Il nuovo Museo della storia degli ebrei polacchi, inaugurato il 28 ottobre, è al centro dell’articolo dell’Osservatore romano: “L’edificio era stato già aperto al pubblico nell’aprile 2013, ma aveva ospitato solo mostre temporanee che hanno attratto più di 400mila visitatori”. Ad essere presente all’inaugurazione anche il regista Roman Polanski, che è stato fermato e poi rilasciato in Polonia come riporta il Messaggero: “Tutto comincia nel ’77 negli Stati Uniti, quando Polanski, dopo essere stato condannato per lo stupro di una tredicenne, fugge dagli Usa. Che da allora tentano di ottenere il suo arresto e la conseguente estradizione”. Estradizione però non fattibile “perché è passato troppo tempo dal reato commesso”.
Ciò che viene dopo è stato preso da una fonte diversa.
(** Waiting for the completion of a running build on a quiet database: the first
    notification buffered in the connection, of whatever channel, decides; if
    there is none the wait fails.  The connection goes back with its
    subscriptions. *)
Lemma quiet_ListenForBuildCompleted id e r :
  quiet e → builds (db (store e)) !! id = Some r → r_status r = BuildStatusRunning →
  wp (PG.ListenForBuildCompleted id) (λ res e',
    quiet e' ∧ db (store e') = db (store e) ∧
    let c := subscribe (PG.pgCompletedChanFromID id) (acquired e) in
    match buffered (acquired e) with
    | [] => (∃ er, res = Err er) ∧ idle (store e') = c :: tail (idle (store e))
    | n :: _ => res = PG.completed_status n.2 ∧ idle (store e') = pop c :: tail (idle (store e))
    end) e.
Proof.
  intros Hq Hr Hs. unfold PG.ListenForBuildCompleted.
  rewrite wp_bind, wp_wrapf. unfold wp at 1. rewrite (quiet_Get _ _ _ Hq Hr). cbn [fst snd].
  cbn [PG.build_of_row b_Status]. rewrite Hs, (bool_decide_true (BuildStatusRunning = _)) by done.
  change (TerminalState BuildStatusRunning) with false. cbn [orb].
  assert (quiet (next e)) as Hq1 by (by destruct Hq; split).
  unfold PG.listening. rewrite wp_bind, wp_wrapf. unfold wp at 1.
  rewrite (quiet_Acquire _ Hq1). cbn [fst snd].
  rewrite wp_deferring, wp_bind, wp_wrapf. unfold wp at 1.
  rewrite (quiet_Listen (channel ChCompleted id)) by (apply channel_legal || by apply quiet_step).
  cbn [fst snd]. unfold WaitForNotification, take_notification, pop.
  unfold wp, block, mbind, M_bind, wrapf, on_err, get_store, put_store, lift_res, throw, Release,
    modify_store. destruct Hq as [Hf Hb]. cbn. change (acquired (next e)) with (acquired e).
  destruct (buffered (acquired e)) as [|n l] eqn:Hbuf; cbn.
  - rewrite Hb. cbn. rewrite Hbuf. cbn. split_and!; try done. by eexists.
  - rewrite Hbuf. cbn. destruct (PG.completed_status n.2); cbn; by split_and!.
Qed.

(** Completing a build on a quiet database. *)
Lemma quiet_SetBuildAsCompleted id s e :
  quiet e → TerminalState s = true →
  wp (PG.SetBuildAsCompleted id s) (λ res e',
    res = Ok () ∧ quiet e' ∧
    idle (store e') = deliver (PG.pgCompletedChanFromID id, fmt_int s) <$> idle (store e) ∧
    ∀ j, j ≠ id → builds (db (store e')) !! j = builds (db (store e)) !! j) e.
Proof.
  intros Hq Hs. unfold PG.SetBuildAsCompleted. rewrite Hs. cbn [negb].
  pose proof (parse_notify_plain (channel ChCompleted id) (fmt_int s) (channel_legal _ _)
                (proj1 (fmt_terminal_plain s Hs)) (proj1 (proj2 (fmt_terminal_plain s Hs))))
    as Hparse. cbn [channel] in Hparse.
  remember ("NOTIFY " +:+ PG.pgCompletedChanFromID id +:+ ", '" +:+ fmt_int s +:+ "';")%string as q.
  assert (∀ d, check_int4 s d = Ok d) as Hint.
  { intros d. unfold check_int4. rewrite bool_decide_true; [done|].
    apply TerminalState_spec in Hs as [->|[->|[->| ->]]]; done. }
  assert (String.length (fmt_int s) < 8) as Hlen
    by (apply TerminalState_spec in Hs as [->|[->|[->| ->]]]; vm_compute; lia).
  destruct Hq as [Hf Hb].
  unfold wp, mbind, M_bind, wrapf, on_err, Begin, Now, tx_Exec, tx_Notify, tx_step, Commit, next_fault.
  cbn. rewrite Hf. cbn. rewrite Hf. cbn. rewrite Hint. cbn. rewrite Hf.
  rewrite Hparse. destruct (Z.ltb_spec (Z.of_nat (String.length (fmt_int s))) 8000); [|lia].
  cbn. rewrite Hf. cbn. split_and!; try done.
  intros j Hj. by rewrite lookup_alter_ne.
Qed.

(** C27: Connections go back to the listen pool with their subscriptions.  A listener of
    [id'] gives up; later [id'] completes with [s]; then waiting for a different
    build [id], which is running, returns at once with [s], the status of [id']. *)
Theorem listen_pool_leaks id id' s e r r' :
  quiet e → idle (store e) = [] → id ≠ id' → TerminalState s = true →
  builds (db (store e)) !! id = Some r → r_status r = BuildStatusRunning →
  builds (db (store e)) !! id' = Some r' → r_status r' = BuildStatusRunning →
  wp (ignore_err (PG.ListenForBuildCompleted id') ;; PG.SetBuildAsCompleted id' s ;;
      PG.ListenForBuildCompleted id)
     (λ res e', res = Ok s ∧ builds (db (store e')) !! id = Some r) e.
Proof.
  intros Hq Hi Hne Hs Hr Hrs Hr' Hrs'.
  rewrite wp_bind, wp_ignore_err.
  eapply wp_mono; [|by eapply quiet_ListenForBuildCompleted].
  unfold acquired. rewrite Hi. cbn [buffered tail].
  intros res e1 (Hq1 & Hdb1 & [er ->] & Hi1). rewrite wp_bind.
  eapply wp_mono; [|by apply quiet_SetBuildAsCompleted].
  intros res2 e2 (-> & Hq2 & Hi2 & Hb2). rewrite Hi1 in Hi2.
  assert (builds (db (store e2)) !! id = Some r) as Hr2 by (by rewrite Hb2, Hdb1).
  eapply wp_mono; [|by apply (quiet_ListenForBuildCompleted _ _ r)].
  unfold acquired. rewrite Hi2. unfold deliver. cbn [list_fmap fmap subscribe subs fst].
  rewrite bool_decide_true by left. cbn [buffered app].
  intros res3 e3 (_ & -> & Hres & _). split; [|done].
  rewrite Hres. unfold PG.completed_status. cbn [snd].
  by rewrite (proj2 (proj2 (fmt_terminal_plain s Hs))), Hs.
Qed.

(** ** Witnesses *)

Definition sample_id (c : ascii) : uuid := Uuid (c :: replicate 15 Ascii.zero) I.

Definition sample_row (id : uuid) (s : Z) : row :=
  {| r_id := id; r_created := Time 63713433600 0; r_updated := None; r_completed := None;
     r_github_repo := "acme/widget"; r_github_ref := "master";
     r_encrypted_github_credential := []; r_image_repos := ["quay.io/acme/widget"]; r_tags := [];
     r_commit_sha_tag := true; r_build_options := BuildOpts_zero;
     r_request := BuildRequest_zero; r_status := s; r_events := [] |}.

(** Two running builds on a database that always answers. *)
Definition sample_db : pg_db :=
  {| builds := <[sample_id "a" := sample_row (sample_id "a") BuildStatusRunning]>
                 {[ sample_id "b" := sample_row (sample_id "b") BuildStatusRunning ]};
     api_keys := ∅ |}.

Definition sample_world (f : nat → option fault) : pg_world :=
  Env (PgStore sample_db [] [] [] f (λ _, Time 63713433700 0)) (λ _, Ok (sample_id "c"))
    (λ _, Time 63713433700 0) (λ _ _, 0%N) (λ _, (λ s, s, [])) 0.

Definition sample_opts : ListBuildsOptions :=
  {| WithGitHubRepo := "acme/widget"; WithGitHubRef := ""; WithImageRepo := "";
     WithStatus := BuildStatusRunning; CompletedAfter := time_zero;
     StartedAfter := Time 63713433600 0; CompletedBefore := time_zero;
     StartedBefore := time_zero; Limit := 0 |}.






Lemma PG_ListBuilds_truncates_witness :
  (PG.ListBuilds sample_opts (sample_world (λ _, Some (RowsBreak 1 None)))).1 =
  match (PG.ListBuilds sample_opts (sample_world (λ _, None))).1 with
  | Ok out => Ok (take 1 out)
  | r => r
  end.
Proof. apply PG_ListBuilds_truncates; reflexivity. Defined.

Lemma PG_no_clear_credentials_witness :
  wp (PG.CreateBuild Build_zero) (λ _, clean) (sample_world (λ _, None)).
Proof.
  refine (proj1 (PG_no_clear_credentials Build_zero uuid_Nil "" 0 time_zero _ _)).
  intros id r. unfold clean, sample_world. simpl.
  rewrite lookup_insert_Some, lookup_singleton_Some. intros [[_ <-]|[_ [_ <-]]]; reflexivity.
Defined.

Lemma listen_pool_leaks_witness :
  wp (ignore_err (PG.ListenForBuildCompleted (sample_id "b")) ;;
      PG.SetBuildAsCompleted (sample_id "b") BuildStatusFailure ;;
      PG.ListenForBuildCompleted (sample_id "a"))
     (λ res e', res = Ok BuildStatusFailure ∧
        builds (db (store e')) !! sample_id "a" =
          Some (sample_row (sample_id "a") BuildStatusRunning)) (sample_world (λ _, None)).
Proof.
  eapply listen_pool_leaks; try reflexivity; [split; reflexivity|discriminate].
Defined.

Lemma PG_guards_witness :
  wp (PG.SetBuildAsCompleted (sample_id "a") BuildStatusRunning)
     (refused (sample_world (λ _, None))) (sample_world (λ _, None)).
Proof.
  refine (proj2 (proj2 (proj2 (PG_guards (sample_id "a") "" BuildStatusRunning _))) _).
  reflexivity.
Defined.

Lemma channels_legal_and_distinct_witness :
  channel ChEvents (sample_id "a") ≠ channel ChEvents (sample_id "b").
Proof.
  intros H.
  pose proof (proj2 (channels_legal_and_distinct ChEvents ChEvents (sample_id "a") (sample_id "b")) H)
    as [_ [=]].
Defined.

Lemma created_build_is_found_witness :
  let w := sample_world (λ _, None) in
  let b := with_Status BuildStatusRunning Build_zero in
  (∃ b', (PG.GetBuildByID (sample_id "c") (PG.CreateBuild b w).2).1 = Ok b' ∧
         created_from b b' (sample_id "c")).
Proof.
  intros w b. pose proof (created_build_is_found (PG.dl 0) pg_obs (PG_spec 0) CtxCaller b w) as H.
  exact (ex_intro _ _ (conj eq_refl H)).
Defined.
Su l’Espresso un ampio articolo dedicato a Henry Kissinger, uno dei più grandi protagonisti della storia politica americana. Walter Isaacson ripercorre i suoi primi passi: “Kissinger, come ha ricordato in seguito lui stesso, aveva cominciato ad approvare l’ordine dopo che la sua famiglia era fuggita dalla Germania di Hitler nel 1938 ed era giunta a New York, dov’egli si rese conto che non aveva più bisogno di attraversare la strada per evitare di essere malmenato da ragazzi non ebrei”. “Il problema più importante per la politica – ha scritto nella sua tesi di dottorato – non è quello di reprimere gli impulsi malvagi ma di tenere a freno la sete di giustizia”.